It is my pleasant privilege on behalf of the teachers of Kansas, to welcome you, and I assure you in the first place we propose to give you a warm welcome.

There are two factors that enter into this problem of salutation. The one factor is, whom do we welcome? The other is, are we in a condition to welcome them? Let us speak very briefly of each. And who are these, our guests? They have come from all parts of our

broad land. Whom do we see before us this evening?

Not governors, not statesmen, not law makers, not physicians, not farmers, not Knights of Labor, but we see the trainers of thousands of good men and women. We see also those that make our homes. And if we could select an audience to welcome, above all others we would choose you.

Ladies and gentlemen, we welcome you here to-night because there is a battle to be fought. There is a victory to be won. An infinitely greater battle than that of Gettysburg, of the Wilderness, of Yorktown, or of Waterloo.

We have our convictions that the great battle to which I refer is to be fought here in the West; and 'we want to have a council of war, and you are the men and women whose counsel we want in the great exigency.

Look at our history. It has been a history of earnest contention, and it is to be one to the end. There was a great prophet in the Eastone of the greatest scholars America has ever produced. This man said fifty years ago, with the spirit of prophesy upon him, "The great battle of the world is to be fought, not among the 350 millions of China, not among the 250 millions of India; it is not to be fought in the States of the Danube, in the Italian States, in the German States, in the New England States, or in any of the great Middle States, but the battle of the world is to be fought West of the Mississippi River.” We believe in prophets here, and hence we believe that this great battle is to be fought here on our plains.

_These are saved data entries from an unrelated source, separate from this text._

(** The walk over the sections of the name goes on only if the first is unmarked. *)
Definition goes_on (o : option nat) (ss : bool) (m : marks) : bool :=
  match o with Some s => ss && negb (bool_decide (s ∈ gc_mark m)) | None => false end.

Lemma gc_mark_syms (l : list nat) (m : marks) : gc_mark (mark_syms l m) = gc_mark m /\ cie_mark (mark_syms l m) = cie_mark m.
Proof. revert m. induction l as [|h l IH]; intros m; [done|]. exact (IH (mark_sym h m)). Qed.

Lemma mark_rsec_of (sec : nat) (c : elf_reloc_cookie) (rel : Elf_Internal_Rela) (m : marks)
    (o : option nat) (ss : bool) (l : list nat) :
  rsec_of sec c rel = Ret (o, ss, l) ->
  _bfd_elf_gc_mark_rsec hashes hook sec c rel m = Ret (o, goes_on o ss m, mark_syms l m).
Proof.
  unfold rsec_of, _bfd_elf_gc_mark_rsec. destruct (_ =? STN_UNDEF); [by intros [= <- <- <-]|].
  destruct (if locsymcount c <=? _ then _ else _) as [[y|]|]; cbn [rbind]; [| |done].
  - destruct (hook sec rel None (Some y)) as [o'|]; cbn [rbind]; [|done]. intros [= <- <- <-]. cbn. by destruct o'.
  - destruct (_ <? extsymoff c); [done|]. destruct (at_index _ _) as [[h|]|]; cbn [rbind]; [|done|done].
    destruct (real_symbol hashes _ h) as [[h' e]|]; cbn [rbind]; [|done].
    destruct (start_stop_section e) as [s|].
    + intros [= <- <- <-]. by destruct (weakdef e).
    + destruct (hook sec rel (Some e) None) as [o'|]; cbn [rbind]; [|done]. intros [= <- <- <-].
      destruct o'; by destruct (weakdef e).
Qed.

(** ** The graph *)
Definition enters (i : nat) : Prop :=
  exists s b f, secs !! i = Some s /\ s_owner s = of_bfd b /\ bfds !! b = Some f /\
    elf_flavour f = true /\ dynamic_object f = false.

Definition file_at (s : asection) (f : ibfd) : Prop := exists b, s_owner s = of_bfd b /\ bfds !! b = Some f.

Definition next_name (r : nat) : res (option nat) :=
  let! s := at_index secs r in
  bfd_get_next_section_by_name secs (match s_owner s with of_bfd b => drop (S b) bfds | _ => [] end) r.

(** The sections of the name of [r], from [r] on. *)
Inductive in_chain : nat -> nat -> Prop :=
| chain_here r : in_chain r r
| chain_next r r' j : next_name r = Ret (Some r') -> in_chain r' j -> in_chain r j.

Definition cookie (i : nat) (c : elf_reloc_cookie) : Prop := init_reloc_cookie_for_section bfds secs i = Ret (Some c).

(** [loose]: with all the sections of the name for a __start or __stop symbol. *)
Definition rel_target (loose : bool) (i : nat) (c : elf_reloc_cookie) (rel : Elf_Internal_Rela) (j : nat) : Prop :=
  exists s ss l, rsec_of i c rel = Ret (Some s, ss, l) /\ (s = j \/ (loose = true /\ ss = true /\ in_chain s j)).

Definition own_relocs (i : nat) (s : asection) (f : ibfd) : bool :=
  has (s_flags s) SEC_RELOC && (0 <? reloc_count s)%nat && negb (bool_decide (Some i = eh_frame_section f)).

(** The .eh_frame section a CIE belongs to. *)
Context (home : nat -> nat).

Inductive step (loose : bool) : node -> node -> Prop :=
| step_group i s g : enters i -> secs !! i = Some s -> next_in_group s = Some g -> step loose (NSec i) (NSec g)
| step_entry i s g : enters i -> secs !! i = Some s -> eh_frame_entry s = Some g -> step loose (NSec i) (NSec g)
| step_reloc i s f c rel j :
    enters i -> secs !! i = Some s -> file_at s f -> own_relocs i s f = true -> cookie i c -> rel ∈ rels c ->
    rel_target loose i c rel j -> step loose (NSec i) (NSec j)
| step_fde i s f e c k fde rel j :
    enters i -> secs !! i = Some s -> file_at s f -> eh_frame_section f = Some e -> k ∈ fde_list s ->
    ents !! k = Some fde -> cookie e c -> rel ∈ entry_relocs c fde -> rel_target loose e c rel j ->
    step loose (NSec i) (NSec j)
| step_cie i s f e k fde k' :
    enters i -> secs !! i = Some s -> file_at s f -> eh_frame_section f = Some e -> k ∈ fde_list s ->
    ents !! k = Some fde -> cie_inf fde = Some k' -> step loose (NSec i) (NCie k')
| step_cie_reloc k cie c rel j :
    ents !! k = Some cie -> cookie (home k) c -> rel ∈ entry_relocs c cie -> rel_target loose (home k) c rel j ->
    step loose (NCie k) (NSec j).

(** ** Well-formed data *)

(** The standard sections, marked from the start. *)
Context (std : gset nat) (rank : nat -> nat).

Definition place_ok (j : nat) : Prop :=
  exists s, secs !! j = Some s /\ (j ∈ std \/ exists f, file_at s f).

Definition rel_ok (i : nat) (c : elf_reloc_cookie) (rel : Elf_Internal_Rela) : Prop :=
  exists o ss l, rsec_of i c rel = Ret (o, ss, l) /\ forall j, o = Some j -> place_ok j.

Record gc_wf : Prop := {
  wf_group i s g : enters i -> secs !! i = Some s -> next_in_group s = Some g -> enters g;
  wf_entry i s g : enters i -> secs !! i = Some s -> eh_frame_entry s = Some g -> enters g;
  wf_relocs i s f : enters i -> secs !! i = Some s -> file_at s f -> own_relocs i s f = true ->
    exists c, cookie i c /\ Forall (rel_ok i c) (rels c);
  wf_frame i s f e : enters i -> secs !! i = Some s -> file_at s f -> eh_frame_section f = Some e ->
    fde_list s <> [] -> exists c, cookie e c;
  wf_fde i s f e c k : enters i -> secs !! i = Some s -> file_at s f -> eh_frame_section f = Some e ->
    cookie e c -> k ∈ fde_list s ->
    exists fde, ents !! k = Some fde /\ Forall (rel_ok e c) (entry_relocs c fde) /\
      forall k', cie_inf fde = Some k' ->
        home k' = e /\ exists cie, ents !! k' = Some cie /\ Forall (rel_ok e c) (entry_relocs c cie);
  wf_names r : place_ok r -> exists o, next_name r = Ret o /\ forall j, o = Some j -> place_ok j /\ (rank j < rank r)%nat;
  wf_rank r : (rank r <= length secs)%nat
}.

(** ** Progress *)

(** What may be marked: closed under the edges. *)
Context (may : node -> Prop).
Context (may_step : forall x y, may x -> step true x y -> may y).
Context (wf : gc_wf).

(** [m'] after [m]: nothing new but what may be marked, and everything new is left
    with its successors marked. *)
Record grown (m m' : marks) : Prop := {
  grown_mono x : marked m x -> marked m' x;
  grown_new x : marked m' x -> marked m x \/ may x;
  grown_done x y : marked m' x -> ~ marked m x -> step false x y -> marked m' y
}.

Lemma grown_refl (m : marks) : grown m m.
Proof. split; [done|by left|done]. Qed.

Lemma grown_trans (m1 m2 m3 : marks) : grown m1 m2 -> grown m2 m3 -> grown m1 m3.
Proof.
  intros [A1 A2 A3] [B1 B2 B3]. split.
  - auto.
  - intros x Hx. destruct (B2 x Hx) as [H|H]; auto.
  - intros x y Hx Hn Hs. destruct (decide (marked m2 x)) as [H2|H2]; [|by apply (B3 x)]. apply B1. by apply (A3 x).
Qed.

(** Marks of symbols only. *)
Lemma grown_same (m m' : marks) : gc_mark m' = gc_mark m -> cie_mark m' = cie_mark m -> grown m m'.
Proof.
  intros E1 E2. assert (forall x, marked m' x <-> marked m x) as E by (intros [i|k]; cbn; by rewrite ?E1, ?E2).
  split; [by intros x; apply E|by intros x Hx; left; apply E|]. intros x y Hx Hn. by apply E in Hx.
Qed.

This battle is to be fought here because the world is here. Asia is here, Europe is here, and the States of America are here. It is here in the West where the soldiers for this war are to be prepared. They are to be prepared in every schoolhouse on our great plains. The speaker that preceded me spoke very truthfully about the foes we have to meet. He spoke about socialism, he spoke about nihilism, and he spoke about absolutism. These are our foes, and we are to meet them here. We want your advice; we want you in great earnestness to tell these teachers of our State how to prepare young men and young women for citizenship. The problem before you is, how can a great nation continue to become greater and greater and mount higher and higher as the ages move along, and not reproduce the terrible histories of the old world.

GOVERNOR MARTIN:-The President of your Association, ladies and gentlemen, needs no introduction to you. He will respond to the address of welcome. I have the pleasure of presenting Professor Calkins, of New York.

RESPONSE TO THE ADDRESSES OF WELCOME

BY PRESIDENT N. A. CALKINS.

To His Excellency, the Governor of Kansas: I thank you for the honor which your presence and your words of greeting have conferred upon the Association of educators now assembled at the capitol of this State.

To the Hon. W. H. Rossington, who, in behalf of the State of Kansas, and of the city of Topeka, has extended the welcome of each to the National Educational Association, and

To Prof. P. J. Williams, who, in behalf of the teachers of Kansas, has welcomed their fellow-laborers from all other states with fraternal greetings on this occasion, I thank you.

I thank you in behalf of the National Educational Association for the hearty welcome which each of you has extended to us to-night. In behalf of those who have come hither from the New England and the other Atlantic states, and of those from the sunny South, and of those from the states of the great lakes and of the great plains,-in behalf of all those who have heard your earnest words of welcome, I thank you, and I thank those whom you represent, and assure you, each and all, that we cordially accept your welcome.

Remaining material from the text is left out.